Teacher wellbeing: With you, for you, about you...
Teacher wellbeing: With you, for you, about you...
Professional development is the thread running through one school’s innovative retention and wellbeing strategy. Yvonne Gandy finds out more
A rapid journey of improvement took its toll on John Rowlands – and helped to change his approach to staff wellbeing and development.
Now executive principal at Manchester Communication Academy, an 11 to 16 school with more than 1,100 pupils serving a disadvantaged community in the north of the city, Mr Rowlands was vice-principal at the time and part of the team tasked with turning the school around quickly.
He explained: “In 2015 our results were below our expectation. Then we made rapid progress that improved our performance so that we were in the top 20 per cent for progress. The effort that this required of all of us was not sustainable and I wanted to be in this for the long term. It was important that we took a different approach to staff development and retention.”
The school has strived to create a climate that promotes the wellbeing of its 250 staff, and professional development is an intrinsic part of this.
“Our approach has been to ask staff what they wanted in terms of support for their wellbeing and development and then deliver it,” Mr Rowlands continued. “We asked them what we could do to create a culture that is supportive to them. We wanted staff to plan for their families as hard as they plan for their students. And we needed to look hard at how we achieved that balance.”
Mr Rowlands’ own professional development experiences were a major influence on the strategy. It was a think-piece by the education leadership consultant and writer John West-Burnham on the moral purpose of leadership (read as part of his National Professional Qualification for Headship) that emphasised the importance of putting the needs of staff on a par with those of pupils and their families.

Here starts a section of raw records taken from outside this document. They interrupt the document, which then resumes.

(* ===== verification/Slots.v ===== *)
(** The connection slots of the KMIP server ([src/atlaso/app/kmip/server.py]): the bounded
    semaphore that the listeners and the connection threads share. *)

From S2P Require Import Prelude.
From stdpp Require Import relations.
Open Scope Z_scope.

(** The shared bounded semaphore and the connections that hold a slot: those accepted
    and not yet handed to a thread, and those being served. *)
Record Slots : Type := mkSlots {
  slots_max : Z;
  slots_free : Z;
  slots_pending : Z;
  slots_serving : Z
}.

(** [BoundedSemaphore.acquire(blocking=False)] and [release()]. *)
Definition acquire (s : Slots) : bool * Slots :=
  if 0 <? slots_free s then (true, mkSlots (slots_max s) (slots_free s - 1) (slots_pending s) (slots_serving s))
  else (false, s).

Definition release (s : Slots) : res unit * Slots :=
  if slots_max s <=? slots_free s then (Raise (ValueError "Semaphore released too many times"), s)
  else (Ok tt, mkSlots (slots_max s) (slots_free s + 1) (slots_pending s) (slots_serving s)).

(** [get_request]: a connection beyond the limit is closed; a failed TLS wrap gives the
    slot back. *)
Definition get_request (wrapped : bool) : ST Slots unit := fun s =>
  let '(ok, s) := acquire s in
  if ok then
    if wrapped then (Ok tt, mkSlots (slots_max s) (slots_free s) (slots_pending s + 1) (slots_serving s))
    else match release s with
         | (Ok _, s) => (Raise OSError, s)
         | (Raise e, s) => (Raise e, s)
         end
  else (Raise OSError, s).

(** [process_request]: the connection is handed to a thread, or its slot is given back. *)
Definition process_request (started : bool) : ST Slots unit := fun s =>
  let s := mkSlots (slots_max s) (slots_free s) (slots_pending s - 1) (slots_serving s) in
  if started then (Ok tt, mkSlots (slots_max s) (slots_free s) (slots_pending s) (slots_serving s + 1))
  else match release s with
       | (Ok _, s) => (Raise OSError, s)
       | (Raise e, s) => (Raise e, s)
       end.

(** [process_request_thread]: the slot is given back however serving ends. *)
Definition process_request_thread : ST Slots unit := fun s =>
  release (mkSlots (slots_max s) (slots_free s) (slots_pending s) (slots_serving s - 1)).

(** The interleavings of the listeners and the connection threads. *)
Inductive slot_step : Slots -> Slots -> Prop :=
| step_get wrapped s r s' : get_request wrapped s = (r, s') -> slot_step s s'
| step_process started s r s' :
    0 < slots_pending s -> process_request started s = (r, s') -> slot_step s s'
| step_end s r s' : 0 < slots_serving s -> process_request_thread s = (r, s') -> slot_step s s'.

(* ------------------------------------------------------------------ *)
(** ** Properties *)

Section SlotProps.
Context (max_connections : Z).

(** Every slot is free, pending or serving. *)
Record slots_ok (s : Slots) : Prop := {
  so_max : slots_max s = max_connections;
  so_free : 0 <= slots_free s;
  so_pending : 0 <= slots_pending s;
  so_serving : 0 <= slots_serving s;
  so_sum : slots_free s + slots_pending s + slots_serving s = max_connections
}.

(** [BoundedSemaphore(max_connections)]. *)
Definition new_slots : Slots := mkSlots max_connections max_connections 0 0.

Lemma release_ok s :
  slots_max s = max_connections -> 0 <= slots_free s -> 0 <= slots_pending s -> 0 <= slots_serving s ->
  slots_free s + slots_pending s + slots_serving s = max_connections - 1 ->
  exists s', release s = (Ok tt, s') /\ slots_ok s'.
Proof.
  intros Hm Hf Hp Hs Hsum. unfold release. rewrite Hm, (proj2 (Z.leb_gt _ _)) by lia.
  eexists. split; [done|]. split; cbn; lia.
Qed.

Lemma slot_step_ok s s' : slots_ok s -> slot_step s s' -> slots_ok s'.
Proof.
  intros Hok Hst. pose proof Hok as [Hm Hf Hp Hs Hsum].
  destruct Hst as [wrapped s r s' E|started s r s' Hpos E|s r s' Hpos E].
  - unfold get_request, acquire in E. destruct (Z.ltb_spec 0 (slots_free s)); [|congruence].
    destruct wrapped; [simplify_eq; split; cbn; lia|].
    match type of E with match release ?x with _ => _ end = _ => destruct (release_ok x) as (s1&E1&H1) end;
      cbn; try lia. rewrite E1 in E. by simplify_eq.
  - unfold process_request in E. destruct started; [simplify_eq; split; cbn in *; lia|].
    match type of E with match release ?x with _ => _ end = _ => destruct (release_ok x) as (s1&E1&H1) end;
      cbn; try lia. rewrite E1 in E. by simplify_eq.
  - unfold process_request_thread in E.
    match type of E with release ?x = _ => destruct (release_ok x) as (s1&E1&H1) end;
      cbn; try lia. congruence.
Qed.

(** C38. The connection limit: in every interleaving of listeners and connection threads,
    the free, pending and serving slots add up to the configured maximum; so at most that
    many connections are served at once, every slot comes back when its connection ends
    or fails to start, and releasing a slot never raises. *)
Theorem slots_bounded s :
  0 <= max_connections -> rtc slot_step new_slots s ->
  slots_ok s /\ slots_serving s <= max_connections /\
  (0 < slots_serving s -> exists s', process_request_thread s = (Ok tt, s')).
Proof.
  intros Hmax Hst.
  assert (slots_ok s) as Hok.
  { assert (slots_ok new_slots) as H0 by (split; cbn; lia). clear Hmax.
    revert H0. induction Hst as [s|s1 s2 s3 H1 _ IH]; [done|]. intros H0. apply IH. by eapply slot_step_ok. }
  pose proof Hok as [Hm Hf Hp Hs Hsum]. split_and!; [done|lia|]. intros Hpos.
  unfold process_request_thread.
  match goal with |- context [release ?x] => destruct (release_ok x) as (s1&E1&H1) end; cbn; try lia. eauto.
Qed.
End SlotProps.

Lemma slots_bounded_witness :
  let s := mkSlots 2 1 1 0 in
  slots_ok 2 s /\ slots_serving s <= 2 /\ (0 < slots_serving s -> exists s', process_request_thread s = (Ok tt, s')).
Proof.
  intros s. apply slots_bounded; [discriminate|]. apply rtc_once.
  apply (step_get true (new_slots 2) (Ok tt)). reflexivity.
Defined.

As such, a key plank of the recruitment and retention strategy at Manchester Communication Academy was the evolution of the performance management system into professional development, masterminded by vice-principal and director of research Susie Fraser.

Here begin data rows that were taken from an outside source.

Section Validated.
Context (groups : list Group).
Context (Hvalid : validate_firewall_source_groups groups = []) (Hnamed : Forall named groups).
Context (Hids : NoDup (map (fun g => group_field g "id") groups)).

Abbreviation by_id := (groups_by_id groups).

Lemma validated_parts :
  (forall x, ~ tc (refers by_id (_source_group_name_index by_id)) x x) /\
  forall g, g ∈ groups -> validate_group by_id (_source_group_name_index by_id) g = [].
Proof.
  unfold validate_firewall_source_groups in Hvalid. rewrite <- validate_names_index by done.
  destruct (validate_names groups []) as [errors names]. cbn [snd].
  apply app_nil in Hvalid as [_ Hv]. apply app_nil in Hv as [Hg Hc]. split; [by apply cycles_iff|by apply concat_map_nil].
Qed.

Lemma stored_group id g : dict_get id by_id = Some g -> g ∈ groups.
Proof.
  intros Hg%dict_get_In. rewrite groups_by_id_NoDup in Hg by done. apply list_elem_of_fmap in Hg as (g'&[= _ ->]&Hg). done.
Qed.

Lemma validate_group_entry g e :
  g ∈ groups -> e ∈ _source_group_entries g [ANY] -> target by_id (_source_group_name_index by_id) e = [] -> valid_values e.
Proof.
  intros Hg He Ht. pose proof (proj2 validated_parts g Hg) as Hv. unfold validate_group in Hv.
  destruct (bool_decide (group_field g "id" = FIREWALL_ANY_SOURCE_GROUP_ID) && _); [done|].
  apply app_nil in Hv as [_ Hv]. apply app_nil in Hv as [Hv _]. apply validate_address_value_nil in Hv.
  unfold valid_values, addresses in *. rewrite split_address_values_join in Hv. apply Forall_forall. intros item Hitem.
  assert (item ∈ concat (map _split_address_values (filter (fun entry => _source_group_reference_target entry by_id (_source_group_name_index by_id) = [])
    (_source_group_entries g [ANY])))) as Hin.
  { apply concat_map_elem. exists e. split; [|done]. by apply list_elem_of_filter. }
  destruct Hv as [Hv|[_ Hv]]; [left; rewrite Hv in Hin; by apply list_elem_of_singleton in Hin|].
  right. rewrite Forall_forall in Hv. by apply Hv.
Qed.

Lemma reaches_valid g x : g ∈ groups -> reaches by_id g x -> valid_values x.
Proof.
  intros Hg Hr. induction Hr as [g x e He Ht ->|g x t (e&He&Ht&Hne) _ IH].
  - rewrite (strip_entry g) by done. by apply (validate_group_entry g).
  - apply IH. assert (t ∈ by_id.*1) as Hkey by by apply (target_key by_id e).
    destruct (dict_get t by_id) as [g'|] eqn:Eg; [by apply (stored_group t)|by apply dict_get_None in Eg].
Qed.

Lemma validated_expands id g :
  dict_get id by_id = Some g -> expands by_id g (_expand_source_group_entries g by_id).
Proof.
  intros Hg. apply expand_expands; [apply validated_parts|cbn; lia|constructor|set_solver|].
  intros s t Hs. by apply not_elem_of_nil in Hs.
Qed.
End Validated.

“We wanted to avoid our staff becoming inhibited by performance management,” Mr Rowlands said. “We should respect that everyone will perform to the best of their abilities and it is our job to give them the development they need. Our school motto is ‘with you, for you, about you’ – that applies to our staff as much as it does to our students.”
Every staff member gets weekly staff training. Last year the strategic focus of these sessions was on developing literacy and reading and this year it will be on metacognition strategies. The aim, says Mr Rowlands, is to focus on areas which they feel will have the most impact for the children.

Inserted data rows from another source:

(* ===== verification/Firewall.v ===== *)
(** The appliance firewall ([src/atlaso/app/services/firewall.py]): its rules, their
    validation, and the nftables configuration they are rendered to.

    - A rule is the record of its columns and of the two transient fields of routing.
    - Groups are those of [SourceGroups]; the management network of the process settings is
      an argument. *)

From S2P Require Import Prelude PyText Json IpAddress Networks Trace SourceGroups.
Open Scope Z_scope.

(** [class FirewallSettings]. *)
Record FirewallSettings : Type := mkFirewallSettings {
  fs_enabled : bool;
  default_input_policy : pystr;
  default_forward_policy : pystr;
  default_output_policy : pystr;
  allow_established : bool;
  allow_loopback : bool;
  allow_icmp : bool;
  log_dropped : bool
}.

(** [class FirewallRule]. *)
Record FirewallRule : Type := mkFirewallRule {
  routing_destination_interface : pystr;
  routing_policy_phase : pystr;
  fr_name : pystr;
  direction : pystr;
  action : pystr;
  protocol : pystr;
  fr_source : pystr;
  destination : pystr;
  destination_port : pystr;
  interface_name : pystr;
  priority : Z;
  fr_enabled : bool;
  fr_description : option pystr
}.

Definition FIREWALL_DIRECTIONS : list pystr := map str ["input"; "forward"; "output"]%string.
Definition FIREWALL_ACTIONS : list pystr := map str ["accept"; "drop"; "reject"]%string.
Definition FIREWALL_PROTOCOLS : list pystr := map str ["any"; "tcp"; "udp"; "icmp"]%string.
Definition FIREWALL_POLICIES : list pystr := map str ["accept"; "drop"]%string.
Definition ATLASO_DHCP_FIREWALL_RULE_MARKER : pystr := str "Atlaso-managed DNS/DHCP access".
Definition ATLASO_DNS_FIREWALL_RULE_MARKER : pystr := str "Atlaso-managed DNS access".
Definition ATLASO_SERVICE_FIREWALL_RULE_MARKER : pystr := str "Atlaso-managed service access".
Definition ATLASO_ROUTING_FIREWALL_RULE_MARKER : pystr := str "Atlaso-managed lab routing".
Definition ATLASO_MANAGEMENT_ISOLATION_RULE_MARKER : pystr := str "Atlaso-managed management routing isolation".

(* ------------------------------------------------------------------ *)
(** ** Ports *)

(** [c.isdigit()] for characters that are no decimal digits. *)
Definition is_other_digit (c : Z) : bool :=
  existsb (fun r => (r.1 <=? c) && (c <=? r.2))
    [(0xb2, 0xb3); (0xb9, 0xb9); (0x1369, 0x1371); (0x19da, 0x19da); (0x2070, 0x2070); (0x2074, 0x2079); (0x2080, 0x2089);
     (0x2460, 0x2468); (0x2474, 0x247c); (0x2488, 0x2490); (0x24ea, 0x24ea); (0x24f5, 0x24fd); (0x24ff, 0x24ff);
     (0x2776, 0x277e); (0x2780, 0x2788); (0x278a, 0x2792); (0x10a40, 0x10a43); (0x10e60, 0x10e68); (0x11052, 0x1105a);
     (0x1f100, 0x1f10a)].

(** The value of a decimal digit. *)
Definition digit_value (c : Z) : option Z := if is_digit c then Some (c - 48) else decimal_value c.

(** [s.isdigit()]. *)
Definition isdigit (s : pystr) : bool :=
  negb (bool_decide (s = [])) && forallb (fun c => bool_decide (is_Some (digit_value c)) || is_other_digit c) s.

(** [int(s)] of a text of digits: at most 4300 decimal ones. *)
Definition int_of_digits (s : pystr) : res Z :=
  match mapM digit_value s with
  | Some l => if 4300 <? zlen s then Raise (ValueError "") else Ok (of_digits 10 l)
  | None => Raise (ValueError "")
  end.

(** [_valid_port]. *)
Definition _valid_port (value : pystr) : res bool :=
  if isdigit value then n ← int_of_digits value; Ok ((1 <=? n) && (n <=? 65535)) else Ok false.

(** [value.split("-", 1)] of a text with a dash. *)
Fixpoint split_dash (s : pystr) : pystr * pystr :=
  match s with
  | [] => ([], [])
  | c :: s => if c =? 45 then ([], s) else let '(a, b) := split_dash s in (c :: a, b)
  end.

(** The body of the loop of [_validate_ports]. *)
Definition validate_port (value : pystr) : res (list pystr) :=
  if mem 45 value then
    let '(start, stop) := split_dash value in
    let invalid := [str "Port range " ++ value ++ str " is invalid."] in
    first ← _valid_port start;
    if negb first then Ok invalid else
    last ← _valid_port stop;
    if negb last then Ok invalid else
    a ← int_of_digits start;
    b ← int_of_digits stop;
    Ok (if b <? a then invalid else [])
  else
    valid ← _valid_port value;
    Ok (if negb valid then [str "Port " ++ value ++ str " is invalid."] else []).

(** [_validate_ports]. *)
Definition _validate_ports (raw_ports : pystr) : res (list pystr) :=
  errors ← mapM validate_port (stripped_parts is_separator raw_ports);
  Ok (concat errors).

(** [_render_ports]; [replace("-", "-")] changes nothing. *)
Definition _render_ports (raw_ports : pystr) : pystr :=
  match stripped_parts is_separator raw_ports with
  | [] => []
  | [port] => port
  | ports => str "{ " ++ join_with (str ", ") ports ++ str " }"
  end.

(** [_safe_comment]. *)
Definition _safe_comment (value : pystr) : pystr := strip is_space (map (fun c => if c =? 34 then 39 else c) value).

Section Rules.
Context `{PyRuntime} `{PyCase}.

(* ------------------------------------------------------------------ *)
(** ** Addresses of rules *)

(** [_rule_address_value]. *)
Definition _rule_address_value (value : pystr) (groups : GroupsById) : pystr :=
  match strip is_space value with
  | [] => ANY
  | raw_value =>
    match _source_group_reference_target raw_value groups [] with
    | [] => py_lower raw_value
    | target_id => join_with [10] (_expand_source_group_entries (default [] (dict_get target_id groups)) groups)
    end
  end.

(** [_validate_rule_address_value]. *)
Definition _validate_rule_address_value (label value : pystr) (groups : GroupsById) (names : list (pystr * pystr)) : list pystr :=
  match strip is_space value with
  | [] => []
  | raw_value =>
    match _source_group_reference_target raw_value groups names with
    | [] => if _looks_like_source_group_reference raw_value
            then [label ++ str " references a Source Group that does not exist: " ++ raw_value ++ str "."]
            else _validate_address_value label raw_value
    | target_id =>
      _validate_address_value label (join_with [10] (_expand_source_group_entries (default [] (dict_get target_id groups)) groups))
    end
  end.

(** [_validate_rule_group_reference]. *)
Definition _validate_rule_group_reference (label value : pystr) (groups : GroupsById) : pystr :=
  let raw_value := strip is_space value in
  if bool_decide (py_lower raw_value = ANY) then []
  else if has_prefix FIREWALL_SOURCE_GROUP_REFERENCE_PREFIX (py_lower raw_value) then
    match _source_group_reference_target raw_value groups [] with
    | [] => label ++ str " references a Source Group that does not exist: " ++ raw_value ++ str "."
    | _ => []
    end
  else label ++ str " must use Any or a Source Group.".

(** The loop of [_address_values_by_family]: it ends at "any", and what was found stays. *)
Fixpoint family_values (items : list pystr) (v4 v6 : list pystr) : list pystr * list pystr :=
  match items with
  | [] => (v4, v6)
  | item :: items =>
    if bool_decide (item = ANY) then (v4, v6)
    else match version <$> ip_network item with
         | None => family_values items v4 v6
         | Some V4 => family_values items (append_new v4 item) v6
         | Some V6 => family_values items v4 (append_new v6 item)
         end
  end.

(** [_address_values_by_family]: the values of IPv4 and of IPv6. *)
Definition _address_values_by_family (value : pystr) : list pystr * list pystr :=
  family_values (_split_address_values value) [] [].

(* ------------------------------------------------------------------ *)
(** ** Validation *)

(** [validate_firewall_settings]. *)
Definition validate_firewall_settings (settings : FirewallSettings) : list pystr :=
  concat (map (fun fv => if mem fv.2 FIREWALL_POLICIES then [] else [fv.1 ++ str " must be accept or drop."])
    [(str "Default input policy", default_input_policy settings);
     (str "Default forward policy", default_forward_policy settings);
     (str "Default output policy", default_output_policy settings)]).

(** One address of [validate_firewall_rule]. *)
Definition validate_rule_address (require_group_addresses : bool) (by_id : GroupsById) (label value : pystr) : list pystr :=
  match (if require_group_addresses then _validate_rule_group_reference label value by_id else []) with
  | [] => _validate_rule_address_value label value by_id (_source_group_name_index by_id)
  | group_error => [group_error]
  end.

(** [validate_firewall_rule]. *)
Definition validate_firewall_rule (rule : FirewallRule) (source_groups : list Group) (require_group_addresses : bool)
    : res (list pystr) :=
  let has_port := negb (bool_decide (strip is_space (destination_port rule) = [])) in
  let by_id := groups_by_id source_groups in
  ports ← (if has_port then _validate_ports (destination_port rule) else Ok []);
  Ok ((if bool_decide (strip is_space (fr_name rule) = []) then [str "Rule name is required."] else []) ++
      (if mem (direction rule) FIREWALL_DIRECTIONS then [] else [str "Direction must be input, forward, or output."]) ++
      (if mem (action rule) FIREWALL_ACTIONS then [] else [str "Action must be accept, drop, or reject."]) ++
      (if mem (protocol rule) FIREWALL_PROTOCOLS then [] else [str "Protocol must be any, tcp, udp, or icmp."]) ++
      (if mem (protocol rule) (map str ["any"; "icmp"]%string) && has_port
       then [str "Destination port is only valid for TCP or UDP rules."] else []) ++
      validate_rule_address require_group_addresses by_id (str "Source") (fr_source rule) ++
      validate_rule_address require_group_addresses by_id (str "Destination") (destination rule) ++
      ports).

(** [is_atlaso_dhcp_firewall_rule], [is_atlaso_dns_firewall_rule],
    [is_atlaso_managed_firewall_rule]. *)
Definition description_text (rule : FirewallRule) : pystr := strip is_space (default [] (fr_description rule)).

Definition is_atlaso_dhcp_firewall_rule (rule : FirewallRule) : bool :=
  mem (normal_name (fr_name rule)) [str "sitea-dns-dhcp"] || contains ATLASO_DHCP_FIREWALL_RULE_MARKER (description_text rule).

Definition is_atlaso_dns_firewall_rule (rule : FirewallRule) : bool :=
  contains ATLASO_DNS_FIREWALL_RULE_MARKER (description_text rule) ||
  (has_prefix (str "allow-") (normal_name (fr_name rule)) && contains (str "-dns-") (normal_name (fr_name rule)) &&
   mem (normal_name (protocol rule)) (map str ["tcp"; "udp"]%string) &&
   bool_decide (strip is_space (destination_port rule) = str "53") &&
   has_prefix (str "Allow DNS from ") (description_text rule)).

Definition is_atlaso_managed_firewall_rule (rule : FirewallRule) : bool :=
  mem (normal_name (fr_name rule)) [str "mgmt-console"] ||
  contains ATLASO_SERVICE_FIREWALL_RULE_MARKER (description_text rule) ||
  contains ATLASO_ROUTING_FIREWALL_RULE_MARKER (description_text rule) ||
  contains ATLASO_MANAGEMENT_ISOLATION_RULE_MARKER (description_text rule) ||
  is_atlaso_dns_firewall_rule rule || is_atlaso_dhcp_firewall_rule rule.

There are also weekly teaching and learning briefings focused on research and strategies for great learning, “disciplined inquiry” action research projects, and weekly departmental development time, which is protected and focused on subject-specific development including collaborative planning, curriculum reviews and exam board training.
NQTs get extra support in the form of subject-specific mentoring and weekly training, while middle leaders take part in regular meetings where they build middle leadership skills and practice and get senior leadership team support.
Focused mentoring is available to any staff member who would like to develop their expertise in a particular area, along with a personal improvement programme, external training and further engagement in research and coaching.
Reducing the burden of marking and planning is also being tackled, with time for staff to mark together and co-plan built into the school day. Whole-class approaches to marking are also being trialled.
Grand strategies and processes are crucial, but it is the small gestures that can have just as much impact, according to Mr Rowlands: “On the first day back at school at the start of term my message to the staff is that they are all dads, mums, grans, carers, partners and they have been in those roles full-time for the previous six weeks. But these roles do not go on hold when school starts – they are not going to be zombies for the rest of the term.
“If they want to go to a nativity play for an hour then they should be able to. I wouldn’t want to work at a school which made that sort of balance impossible.”
The school has a wellbeing agenda to make this happen. All staff get a flexi-day each year and there are flexible working patterns so if a member of staff needs to drop their children off at school before they head into work, this is made possible.
Staff can also take after-school cooking and gym classes, and if they need confidential advice and support on personal matters such as finances or relationship problems, they can call a free, 24-hour helpline.
“We look at ourselves as a 21st century employer and we try to create an environment in which staff can flourish,” Mr Rowlands added.
“We have also introduced sabbaticals for staff. I can’t stand in the way of a young teacher – a potential future leader – who wants to take a career break in Tibet if it means that they are more likely to come back to us.”
Yvonne Gandy is programme director of the National Professional Qualifications at Best Practice Network, which supports Outstanding Leaders Partnership to deliver the four National Professional Qualifications for school leaders.